Taking the lead in saving manatees fighting for survival

In September, the State government declared 448 square kilometers as a sanctuary for these world’s largest herbivorous marine mammals, which thrive mainly on seagrass beds. According to estimates, there are only 240 of these animals left in the country and most of them are in Palk Bay near Thanjavur and Pudukkottai districts.

In September, the State government declared 448 square kilometers as a sanctuary for these world’s largest herbivorous marine mammals, which thrive mainly on seagrass beds. According to estimates, there are only 240 of these animals left in the country and most of them are in Palk Bay near Thanjavur and Pudukkottai districts.

While cows roam all over the country, sea cows (dugong) struggle to survive. Now, Tamil Nadu has taken the lead in saving them by establishing the country’s first Dugong Sanctuary at Palk Bay.

It is estimated that there are only 240 dugongs left in the entire country and most of them are in Palk Bay, especially along the coast of Thanjavur and Pudukkottai districts. In September, the State Government declared the 448 square kilometer area as a sanctuary for dugongs, the world’s largest herbivorous marine mammals, which thrive mainly on seagrass beds.

Although they are protected under Schedule I of the Wildlife (Protection) Act, their population is declining due to habitat loss. “They are also shy animals, difficult to detect,” said Thanjavur District Forest Officer Akhil Thampi.

He notes that a sanctuary is different from a wildlife sanctuary. There are no restrictions for local communities in the territory of the reserve. It works by involving local communities in conservation, he explains.

Stakeholders

Ever since the proposal was announced in the Assembly last year, Environment and Forests Secretary Supriya Sahu has maintained that fishermen are stakeholders in the sanctuary and that conservation would not be possible without the participation of coastal communities.

For a year, the Forest Department led by the Collectors and other government agencies have been conducting extensive educational work with fishermen and giving advice. At these meetings, fishermen themselves admitted that dugong sightings have declined over the past few decades. In the distant past, they were hunted for meat, but fishermen are now more aware and poaching has not been reported recently. In fact, fishermen are now rescuing dugongs and releasing them back into the sea. They are rewarded for their good deeds, says Mr Thampi.

Breeding site

Seagrass beds in these coastal waters are critical to the survival of dugongs. Although dugongs are found in the Gulf of Kutch and the waters around the Andaman and Nicobar Islands, a large number of them are in the Palk Gulf. Forest Department officials say that occasionally they cross over to the neighboring bay of Mannar Marine National Park.

According to estimates, an adult dugong can eat 70 kilograms of seaweed per day. Therefore, mammals need habitat or abundant seagrass beds in the sanctuary to survive in Palk Bay.

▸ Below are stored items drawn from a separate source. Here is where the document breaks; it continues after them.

(** State 132. *)
Definition ts_parse_table_132 : parse_row :=
  [STATE 6213 [sym_if]; STATE 6327 [sym_ifElse; sym_while; sym_repeat; sym_for; sym_foreach];
   STATE 12104 [sym_exceptionHandler]; STATE 6327 [sym_try; sym_case; sym_block; sym_asm;
   sym_with; sym_raise; sym_statement; sym_goto; sym__statement]; STATE 15991 [sym_ifTr;
   sym_ifElseTr; sym_whileTr; sym_repeatTr; sym_forTr; sym_foreachTr];
   STATE 12526 [sym_exceptionHandlerTr]; STATE 15094 [sym__exceptionHandlersTr];
   STATE 15991 [sym_tryTr; sym_caseTr]; STATE 14251 [sym_blockTr]; STATE 15991 [sym_asmTr;
   sym_withTr; sym_raiseTr; sym_statementTr; sym_gotoTr; sym__statementTr];
   STATE 13915 [sym_assignment]; STATE 11785 [sym_varAssignDef]; STATE 13915 [sym_varDef;
   sym_constDef]; STATE 6166 [sym_label]; STATE 15991 [sym__statementsTr];
   STATE 15094 [sym_statementsTr]; STATE 8019 [sym__expr; sym_exprConditional];
   STATE 7478 [sym__ref; sym_lambda; sym_inherited; sym_exprDot; sym_exprDeref; sym_exprAs;
   sym_exprTpl; sym_exprSubscript; sym_exprCall]; STATE 8019 [sym_exprBinary; sym_exprUnary];
   STATE 7478 [sym_exprParens; sym_exprBrackets; sym__literal; sym_literalString];
   STATE 6664 [sym__literalString; sym_literalChar]; STATE 7478 [sym_literalNumber];
   STATE 7742 [sym__literalInt; sym__literalFloat]; STATE 1380 [sym__ppIf];
   STATE 6327 [sym__ppStatementBlock]; STATE 11840 [aux_sym_labeledStatement_repeat1];
   STATE 12159 [aux_sym__exceptionHandlersTr_repeat1]; STATE 863 [aux_sym__statementsTr_repeat1];
   STATE 6664 [aux_sym_literalString_repeat1]; ACTIONS 397 [anon_sym_SEMI];
   ACTIONS 399 [anon_sym_LBRACK]; ACTIONS 401 [anon_sym_LPAREN];
   ACTIONS 403 [aux_sym__literalString_token1]; ACTIONS 405 [anon_sym_POUND];
   ACTIONS 407 [aux_sym__literalInt_token1]; ACTIONS 409 [aux_sym__literalInt_token2;
   aux_sym__literalInt_token3]; ACTIONS 407 [aux_sym__literalFloat_token1];
   ACTIONS 411 [aux_sym_ppUsesBlock_token1]; ACTIONS 413 [sym_kAdd; sym_kSub];
   ACTIONS 415 [sym_kAt]; ACTIONS 417 [sym_kTrue; sym_kFalse]; ACTIONS 419 [sym_labelNumber];
   ACTIONS 3 [sym__space]; ACTIONS 5 [sym_ppDirective]; ACTIONS 3 [sym_comment];
   ACTIONS 417 [sym_ppFragmentExpr]; ACTIONS 397 [sym_ppFragmentStmt];
   ACTIONS 403 [sym__literalStringMultiline]; ACTIONS 421 [sym_identifier];
   ACTIONS 423 [sym_kSpecialize]; ACTIONS 425 [sym_kOn]; ACTIONS 427 [sym_kAsm];
   ACTIONS 429 [sym_kBegin]; ACTIONS 431 [sym_kCase]; ACTIONS 433 [sym_kConst];
   ACTIONS 605 [sym_kEnd]; ACTIONS 437 [sym_kFor]; ACTIONS 439 [sym_kFunction];
   ACTIONS 441 [sym_kGoto]; ACTIONS 443 [sym_kIf]; ACTIONS 445 [sym_kInherited];
   ACTIONS 417 [sym_kNil]; ACTIONS 415 [sym_kNot]; ACTIONS 439 [sym_kProcedure];
   ACTIONS 447 [sym_kRaise]; ACTIONS 449 [sym_kRepeat]; ACTIONS 451 [sym_kString];
   ACTIONS 453 [sym_kTry]; ACTIONS 455 [sym_kVar]; ACTIONS 457 [sym_kWhile];
   ACTIONS 459 [sym_kWith]].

Seagrass beds grow naturally on the shores of Palk Bay and serve as breeding grounds for fish, molluscs, mammals and many other invertebrate species. In addition to dugongs, the seagrass beds are home to seahorses, sea cucumbers and pipefish, officials say.

The Suganthi Devadason Marine Research Institute (SDMRI) surveyed the 130 km stretch between Pamban and Adirampattinam on the coast of Palk Bay a decade ago and found it to have a wealth of seagrass beds.

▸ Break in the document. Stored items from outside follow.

(** State 280. *)
Definition ts_parse_table_280 : parse_row :=
  [STATE 6213 [sym_if]; STATE 6327 [sym_ifElse; sym_while; sym_repeat; sym_for; sym_foreach;
   sym_try; sym_case; sym_block; sym_asm; sym_with; sym_raise; sym_statement; sym_goto;
   sym__statement]; STATE 15991 [sym_ifTr; sym_ifElseTr; sym_whileTr; sym_repeatTr; sym_forTr;
   sym_foreachTr; sym_tryTr; sym_caseTr]; STATE 14251 [sym_blockTr]; STATE 15991 [sym_asmTr;
   sym_withTr; sym_raiseTr; sym_statementTr; sym_gotoTr; sym__statementTr];
   STATE 13915 [sym_assignment]; STATE 11785 [sym_varAssignDef]; STATE 13915 [sym_varDef;
   sym_constDef]; STATE 6166 [sym_label]; STATE 15991 [sym__statementsTr];
   STATE 15370 [sym_statementsTr]; STATE 8019 [sym__expr; sym_exprConditional];
   STATE 7478 [sym__ref; sym_lambda; sym_inherited; sym_exprDot; sym_exprDeref; sym_exprAs;
   sym_exprTpl; sym_exprSubscript; sym_exprCall]; STATE 8019 [sym_exprBinary; sym_exprUnary];
   STATE 7478 [sym_exprParens; sym_exprBrackets; sym__literal; sym_literalString];
   STATE 6664 [sym__literalString; sym_literalChar]; STATE 7478 [sym_literalNumber];
   STATE 7742 [sym__literalInt; sym__literalFloat]; STATE 1380 [sym__ppIf];
   STATE 6327 [sym__ppStatementBlock]; STATE 11840 [aux_sym_labeledStatement_repeat1];
   STATE 863 [aux_sym__statementsTr_repeat1]; STATE 6664 [aux_sym_literalString_repeat1];
   ACTIONS 397 [anon_sym_SEMI]; ACTIONS 399 [anon_sym_LBRACK]; ACTIONS 401 [anon_sym_LPAREN];
   ACTIONS 403 [aux_sym__literalString_token1]; ACTIONS 405 [anon_sym_POUND];
   ACTIONS 407 [aux_sym__literalInt_token1]; ACTIONS 409 [aux_sym__literalInt_token2;
   aux_sym__literalInt_token3]; ACTIONS 407 [aux_sym__literalFloat_token1];
   ACTIONS 411 [aux_sym_ppUsesBlock_token1]; ACTIONS 413 [sym_kAdd; sym_kSub];
   ACTIONS 415 [sym_kAt]; ACTIONS 417 [sym_kTrue; sym_kFalse]; ACTIONS 419 [sym_labelNumber];
   ACTIONS 3 [sym__space]; ACTIONS 5 [sym_ppDirective]; ACTIONS 3 [sym_comment];
   ACTIONS 417 [sym_ppFragmentExpr]; ACTIONS 397 [sym_ppFragmentStmt];
   ACTIONS 403 [sym__literalStringMultiline]; ACTIONS 421 [sym_identifier];
   ACTIONS 423 [sym_kSpecialize]; ACTIONS 427 [sym_kAsm]; ACTIONS 429 [sym_kBegin];
   ACTIONS 431 [sym_kCase]; ACTIONS 433 [sym_kConst]; ACTIONS 1869 [sym_kEnd];
   ACTIONS 437 [sym_kFor]; ACTIONS 439 [sym_kFunction]; ACTIONS 441 [sym_kGoto];
   ACTIONS 443 [sym_kIf]; ACTIONS 445 [sym_kInherited]; ACTIONS 417 [sym_kNil];
   ACTIONS 415 [sym_kNot]; ACTIONS 439 [sym_kProcedure]; ACTIONS 447 [sym_kRaise];
   ACTIONS 449 [sym_kRepeat]; ACTIONS 451 [sym_kString]; ACTIONS 453 [sym_kTry];
   ACTIONS 455 [sym_kVar]; ACTIONS 457 [sym_kWhile]; ACTIONS 459 [sym_kWith]].

(** State 281. *)
Definition ts_parse_table_281 : parse_row :=
  [STATE 6213 [sym_if]; STATE 6327 [sym_ifElse; sym_while; sym_repeat; sym_for; sym_foreach;
   sym_try; sym_case; sym_block; sym_asm; sym_with; sym_raise; sym_statement; sym_goto;
   sym__statement]; STATE 15413 [sym_ifTr; sym_ifElseTr; sym_whileTr; sym_repeatTr; sym_forTr;
   sym_foreachTr; sym_tryTr; sym_caseTr]; STATE 14251 [sym_blockTr]; STATE 15413 [sym_asmTr;
   sym_withTr; sym_raiseTr; sym_statementTr; sym_gotoTr; sym__statementTr];
   STATE 13915 [sym_assignment]; STATE 11785 [sym_varAssignDef]; STATE 13915 [sym_varDef;
   sym_constDef]; STATE 6166 [sym_label]; STATE 15413 [sym__statementsTr]; STATE 8019 [sym__expr;
   sym_exprConditional]; STATE 7478 [sym__ref; sym_lambda; sym_inherited; sym_exprDot;
   sym_exprDeref; sym_exprAs; sym_exprTpl; sym_exprSubscript; sym_exprCall];
   STATE 8019 [sym_exprBinary; sym_exprUnary]; STATE 7478 [sym_exprParens; sym_exprBrackets;
   sym__literal; sym_literalString]; STATE 6664 [sym__literalString; sym_literalChar];
   STATE 7478 [sym_literalNumber]; STATE 7742 [sym__literalInt; sym__literalFloat];
   STATE 1380 [sym__ppIf]; STATE 6327 [sym__ppStatementBlock];
   STATE 11840 [aux_sym_labeledStatement_repeat1]; STATE 863 [aux_sym__statementsTr_repeat1];
   STATE 6664 [aux_sym_literalString_repeat1]; ACTIONS 397 [anon_sym_SEMI];
   ACTIONS 1871 [anon_sym_COLON]; ACTIONS 399 [anon_sym_LBRACK]; ACTIONS 401 [anon_sym_LPAREN];
   ACTIONS 403 [aux_sym__literalString_token1]; ACTIONS 405 [anon_sym_POUND];
   ACTIONS 407 [aux_sym__literalInt_token1]; ACTIONS 409 [aux_sym__literalInt_token2;
   aux_sym__literalInt_token3]; ACTIONS 407 [aux_sym__literalFloat_token1];
   ACTIONS 411 [aux_sym_ppUsesBlock_token1]; ACTIONS 413 [sym_kAdd; sym_kSub];
   ACTIONS 415 [sym_kAt]; ACTIONS 417 [sym_kTrue; sym_kFalse]; ACTIONS 419 [sym_labelNumber];
   ACTIONS 3 [sym__space]; ACTIONS 5 [sym_ppDirective]; ACTIONS 3 [sym_comment];
   ACTIONS 417 [sym_ppFragmentExpr]; ACTIONS 397 [sym_ppFragmentStmt];
   ACTIONS 403 [sym__literalStringMultiline]; ACTIONS 421 [sym_identifier];
   ACTIONS 423 [sym_kSpecialize]; ACTIONS 427 [sym_kAsm]; ACTIONS 429 [sym_kBegin];
   ACTIONS 431 [sym_kCase]; ACTIONS 433 [sym_kConst]; ACTIONS 1873 [sym_kEnd];
   ACTIONS 437 [sym_kFor]; ACTIONS 439 [sym_kFunction]; ACTIONS 441 [sym_kGoto];
   ACTIONS 443 [sym_kIf]; ACTIONS 445 [sym_kInherited]; ACTIONS 417 [sym_kNil];
   ACTIONS 415 [sym_kNot]; ACTIONS 439 [sym_kProcedure]; ACTIONS 447 [sym_kRaise];
   ACTIONS 449 [sym_kRepeat]; ACTIONS 451 [sym_kString]; ACTIONS 453 [sym_kTry];
   ACTIONS 455 [sym_kVar]; ACTIONS 457 [sym_kWhile]; ACTIONS 459 [sym_kWith]].

(** State 282. *)
Definition ts_parse_table_282 : parse_row :=
  [STATE 6213 [sym_if]; STATE 6327 [sym_ifElse; sym_while; sym_repeat; sym_for; sym_foreach;
   sym_try; sym_case; sym_block; sym_asm; sym_with; sym_raise; sym_statement; sym_goto;
   sym__statement]; STATE 15437 [sym_ifTr; sym_ifElseTr; sym_whileTr; sym_repeatTr; sym_forTr;
   sym_foreachTr; sym_tryTr; sym_caseTr]; STATE 14251 [sym_blockTr]; STATE 15437 [sym_asmTr;
   sym_withTr; sym_raiseTr; sym_statementTr; sym_gotoTr; sym__statementTr];
   STATE 13915 [sym_assignment]; STATE 11785 [sym_varAssignDef]; STATE 13915 [sym_varDef;
   sym_constDef]; STATE 6166 [sym_label]; STATE 15437 [sym__statementsTr]; STATE 8019 [sym__expr;
   sym_exprConditional]; STATE 7478 [sym__ref; sym_lambda; sym_inherited; sym_exprDot;
   sym_exprDeref; sym_exprAs; sym_exprTpl; sym_exprSubscript; sym_exprCall];
   STATE 8019 [sym_exprBinary; sym_exprUnary]; STATE 7478 [sym_exprParens; sym_exprBrackets;
   sym__literal; sym_literalString]; STATE 6664 [sym__literalString; sym_literalChar];
   STATE 7478 [sym_literalNumber]; STATE 7742 [sym__literalInt; sym__literalFloat];
   STATE 1380 [sym__ppIf]; STATE 6327 [sym__ppStatementBlock];
   STATE 11840 [aux_sym_labeledStatement_repeat1]; STATE 863 [aux_sym__statementsTr_repeat1];
   STATE 6664 [aux_sym_literalString_repeat1]; ACTIONS 397 [anon_sym_SEMI];
   ACTIONS 1875 [anon_sym_COLON]; ACTIONS 399 [anon_sym_LBRACK]; ACTIONS 401 [anon_sym_LPAREN];
   ACTIONS 403 [aux_sym__literalString_token1]; ACTIONS 405 [anon_sym_POUND];
   ACTIONS 407 [aux_sym__literalInt_token1]; ACTIONS 409 [aux_sym__literalInt_token2;
   aux_sym__literalInt_token3]; ACTIONS 407 [aux_sym__literalFloat_token1];
   ACTIONS 411 [aux_sym_ppUsesBlock_token1]; ACTIONS 413 [sym_kAdd; sym_kSub];
   ACTIONS 415 [sym_kAt]; ACTIONS 417 [sym_kTrue; sym_kFalse]; ACTIONS 419 [sym_labelNumber];
   ACTIONS 3 [sym__space]; ACTIONS 5 [sym_ppDirective]; ACTIONS 3 [sym_comment];
   ACTIONS 417 [sym_ppFragmentExpr]; ACTIONS 397 [sym_ppFragmentStmt];
   ACTIONS 403 [sym__literalStringMultiline]; ACTIONS 421 [sym_identifier];
   ACTIONS 423 [sym_kSpecialize]; ACTIONS 427 [sym_kAsm]; ACTIONS 429 [sym_kBegin];
   ACTIONS 431 [sym_kCase]; ACTIONS 433 [sym_kConst]; ACTIONS 1877 [sym_kEnd];
   ACTIONS 437 [sym_kFor]; ACTIONS 439 [sym_kFunction]; ACTIONS 441 [sym_kGoto];
   ACTIONS 443 [sym_kIf]; ACTIONS 445 [sym_kInherited]; ACTIONS 417 [sym_kNil];
   ACTIONS 415 [sym_kNot]; ACTIONS 439 [sym_kProcedure]; ACTIONS 447 [sym_kRaise];
   ACTIONS 449 [sym_kRepeat]; ACTIONS 451 [sym_kString]; ACTIONS 453 [sym_kTry];
   ACTIONS 455 [sym_kVar]; ACTIONS 457 [sym_kWhile]; ACTIONS 459 [sym_kWith]].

After a thorough underwater survey, the Thoothukudi-based institute found that the coastline has 254 square kilometers of seagrass and 14 species of seagrass found all over the world.

Noting that about 50 coastal villages on the coast depend on seagrass fisheries for their livelihoods, the institute warned that more than 20% of seagrass beds are degraded. The use of bottom trawls, shore tires and push nets by fishermen was cited as the main reason. Land-based threats include sewage disposal and the cultivation of exotic algae in seagrass beds.

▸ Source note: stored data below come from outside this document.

(** State 403. *)
Definition ts_parse_table_403 : parse_row :=
  [STATE 6213 [sym_if]; STATE 6327 [sym_ifElse; sym_while; sym_repeat; sym_for; sym_foreach;
   sym_try; sym_case; sym_block; sym_asm; sym_with; sym_raise; sym_statement; sym_goto;
   sym__statement]; STATE 14608 [sym_ifTr; sym_ifElseTr; sym_whileTr; sym_repeatTr; sym_forTr;
   sym_foreachTr; sym_tryTr; sym_caseTr]; STATE 14251 [sym_blockTr]; STATE 14608 [sym_asmTr;
   sym_withTr; sym_raiseTr; sym_statementTr; sym_gotoTr; sym__statementTr];
   STATE 13915 [sym_assignment]; STATE 11785 [sym_varAssignDef]; STATE 13915 [sym_varDef;
   sym_constDef]; STATE 6166 [sym_label]; STATE 14608 [sym__statementsTr]; STATE 8019 [sym__expr;
   sym_exprConditional]; STATE 7478 [sym__ref; sym_lambda; sym_inherited; sym_exprDot;
   sym_exprDeref; sym_exprAs; sym_exprTpl; sym_exprSubscript; sym_exprCall];
   STATE 8019 [sym_exprBinary; sym_exprUnary]; STATE 7478 [sym_exprParens; sym_exprBrackets;
   sym__literal; sym_literalString]; STATE 6664 [sym__literalString; sym_literalChar];
   STATE 7478 [sym_literalNumber]; STATE 7742 [sym__literalInt; sym__literalFloat];
   STATE 1380 [sym__ppIf]; STATE 6327 [sym__ppStatementBlock];
   STATE 11840 [aux_sym_labeledStatement_repeat1]; STATE 863 [aux_sym__statementsTr_repeat1];
   STATE 6664 [aux_sym_literalString_repeat1]; ACTIONS 397 [anon_sym_SEMI];
   ACTIONS 2811 [anon_sym_COLON]; ACTIONS 399 [anon_sym_LBRACK]; ACTIONS 401 [anon_sym_LPAREN];
   ACTIONS 403 [aux_sym__literalString_token1]; ACTIONS 405 [anon_sym_POUND];
   ACTIONS 407 [aux_sym__literalInt_token1]; ACTIONS 409 [aux_sym__literalInt_token2;
   aux_sym__literalInt_token3]; ACTIONS 407 [aux_sym__literalFloat_token1];
   ACTIONS 411 [aux_sym_ppUsesBlock_token1]; ACTIONS 413 [sym_kAdd; sym_kSub];
   ACTIONS 415 [sym_kAt]; ACTIONS 417 [sym_kTrue; sym_kFalse]; ACTIONS 419 [sym_labelNumber];
   ACTIONS 3 [sym__space]; ACTIONS 5 [sym_ppDirective]; ACTIONS 3 [sym_comment];
   ACTIONS 417 [sym_ppFragmentExpr]; ACTIONS 397 [sym_ppFragmentStmt];
   ACTIONS 403 [sym__literalStringMultiline]; ACTIONS 421 [sym_identifier];
   ACTIONS 423 [sym_kSpecialize]; ACTIONS 427 [sym_kAsm]; ACTIONS 429 [sym_kBegin];
   ACTIONS 431 [sym_kCase]; ACTIONS 433 [sym_kConst]; ACTIONS 2813 [sym_kEnd];
   ACTIONS 437 [sym_kFor]; ACTIONS 439 [sym_kFunction]; ACTIONS 441 [sym_kGoto];
   ACTIONS 443 [sym_kIf]; ACTIONS 445 [sym_kInherited]; ACTIONS 417 [sym_kNil];
   ACTIONS 415 [sym_kNot]; ACTIONS 439 [sym_kProcedure]; ACTIONS 447 [sym_kRaise];
   ACTIONS 449 [sym_kRepeat]; ACTIONS 451 [sym_kString]; ACTIONS 453 [sym_kTry];
   ACTIONS 455 [sym_kVar]; ACTIONS 457 [sym_kWhile]; ACTIONS 459 [sym_kWith]].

“There are both human and natural factors contributing to the degradation of seagrass beds,” says Mr Thampi. This prompted the Forest Department to engage in large-scale seagrass planting from 2017, involving local communities. The training continued in 2018. The beds grew almost four times the size they were planted. But later, because there was no scheme, some of the beds were destroyed by trawlers.

Now that the reserve has been declared, the Forest Department is getting funding for seagrass restoration, a project developed by conservation NGOs like the Omcar Foundation and local fishermen.

A hundred plus

At the time, the SDMRI conducted a survey of fishermen and put the dugong population at 100, the highest in Indian waters. A 2019 survey by the Wildlife Institute of India also had 100 animals.

“Currently, the number could be higher as more mother-calf pairs are being reported. This indicates the presence of a breeding ground,” says Mr Thampi.

Officials of the Department of Fisheries report that the number of bottom trawlers in the coastal regions has decreased drastically in the last four years. Moreover, the shallow coast where seagrass beds exist is used only by traditional fishermen who use nets that do not damage the seagrass bed. “Fishermen know very well that their livelihood depends on the abundance of sea grass and therefore there is no real threat to dugongs,” says a senior official of the Fisheries Department in Pudukkottai.